Exercise details: Give the data again exactly, from its opening line through the line in which "of that list and [s[i]] its i-th unit;" appears.

Task material:

(** * Similarity engine of the question manager (src/script.js)

    A shallow embedding of [levenshteinDistance], [calculateSimilarity] and
    [findSimilarQuestionsForQuestion] of the class [QuestionManager], and the
    properties of the near-duplicate detection that follow from the code.

    Modelling choices, all taken from the JavaScript semantics of the source:
    - a string is the list of its UTF-16 code units; [s.length] is the length
      of that list and [s[i]] its i-th unit;
    - a number that only ever holds an index, a length or a table entry is an
      integer (all of them stay far below 2^53, where doubles are exact);
    - the similarity itself is an IEEE 754 binary64 value, computed with the
      operations of [SpecFloat] at precision 53 and maximal exponent 1024;
    - [String.prototype.toLowerCase] depends on the Unicode case tables, which
      are not part of the repository: it is a parameter [toLowerCase], and a
      theorem that needs a fact about it states that fact as a hypothesis.

    The second part of the file embeds [generateFirestoreId], [loadQuestions],
    [appendQuestions], [findSimilarQuestions], [applyFilters],
    [saveToCurrentFile], [deleteQuestion], [undeleteQuestion], [saveData] and
    [exportData] as far as they work on the collection of questions (what
    they draw on the page is left out):
    - [Math.random], the clock and the controls of the page are inputs: the
      numbers, the timestamp and the values of the controls are arguments of
      the functions that read them;
    - a function that changes [this.questions] returns the new collection,
      and a function that may throw returns an option. *)

From Stdlib Require Import ZArith NArith QArith Qpower Lia Lqa Bool List String Ascii.
From Stdlib Require Import Floats.SpecFloat.
From Stdlib Require Import Sorting.Sorted Sorting.Permutation.
From stdpp Require Import base numbers list.

Close Scope Q_scope.
Local Open Scope Z_scope.

(** ** Strings *)

Abbreviation code_unit := N (only parsing).
Abbreviation jsstring := (list N) (only parsing).

(** The code units of a literal written with ASCII characters only. *)
Definition js (s : string) : jsstring := map N_of_ascii (list_ascii_of_string s).

Definition SPACE : code_unit := 32%N.

(** ECMAScript WhiteSpace and LineTerminator code points: the set that both
    [trim] and the regular expression class [\s] use. *)
Definition is_white_space (c : code_unit) : bool :=
  ((9 <=? c) && (c <=? 13) ||
   (c =? 32) || (c =? 160) || (c =? 5760) ||
   (8192 <=? c) && (c <=? 8202) ||
   (c =? 8232) || (c =? 8233) || (c =? 8239) || (c =? 8287) ||
   (c =? 12288) || (c =? 65279))%N.

Fixpoint trim_start (s : jsstring) : jsstring :=
  match s with
  | [] => []
  | c :: r => if is_white_space c then trim_start r else s
  end.

Fixpoint trim_end (s : jsstring) : jsstring :=
  match s with
  | [] => []
  | c :: r =>
      match trim_end r with
      | [] => if is_white_space c then [] else [c]
      | r' => c :: r'
      end
  end.

(** [s.trim()] *)
Definition trim (s : jsstring) : jsstring := trim_end (trim_start s).
(** [while (end > lo) { if editable(end) value[end] = placeholder; end-- }] *)
Fixpoint blank_down (p : Pattern.t) (ph : string) (fuel : nat)
         (e lo : Z) (v : list jsval) : list jsval :=
  match fuel with
  | O => v
  | S f =>
      if e >? lo
      then blank_down p ph f (e - 1) lo
             (if Pattern.isEditableIndex p e then arr_set v e (Some ph) else v)
      else v
  end.

(** [while (length > start && !editable(start)) { start++; end++ }],
    entered with [start = end]. *)
Fixpoint skip_static (p : Pattern.t) (fuel : nat) (pos : Z) : Z :=
  match fuel with
  | O => pos
  | S f =>
      if (Pattern.length p >? pos) && negb (Pattern.isEditableIndex p pos)
      then skip_static p f (pos + 1)
      else pos
  end.

Definition opt_str_eqb (a : option string) (b : string) : bool :=
  match a with
  | Some x => String.eqb x b
  | None => false
  end.

(** The test that decides whether an edit starts a new history entry. *)
Definition starts_entry (s : t) (op : string) (selectionBefore : Selection) : bool :=
  negb (opt_str_eqb (_lastOp s) op)
  || negb (start selectionBefore =? end_ selectionBefore)
  || match _lastSelection s with
     | Some ls => negb (start selectionBefore =? start ls)
     | None => false
     end.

Result for this exercise:
(** * Similarity engine of the question manager (src/script.js)

    A shallow embedding of [levenshteinDistance], [calculateSimilarity] and
    [findSimilarQuestionsForQuestion] of the class [QuestionManager], and the
    properties of the near-duplicate detection that follow from the code.

    Modelling choices, all taken from the JavaScript semantics of the source:
    - a string is the list of its UTF-16 code units; [s.length] is the length
      of that list and [s[i]] its i-th unit;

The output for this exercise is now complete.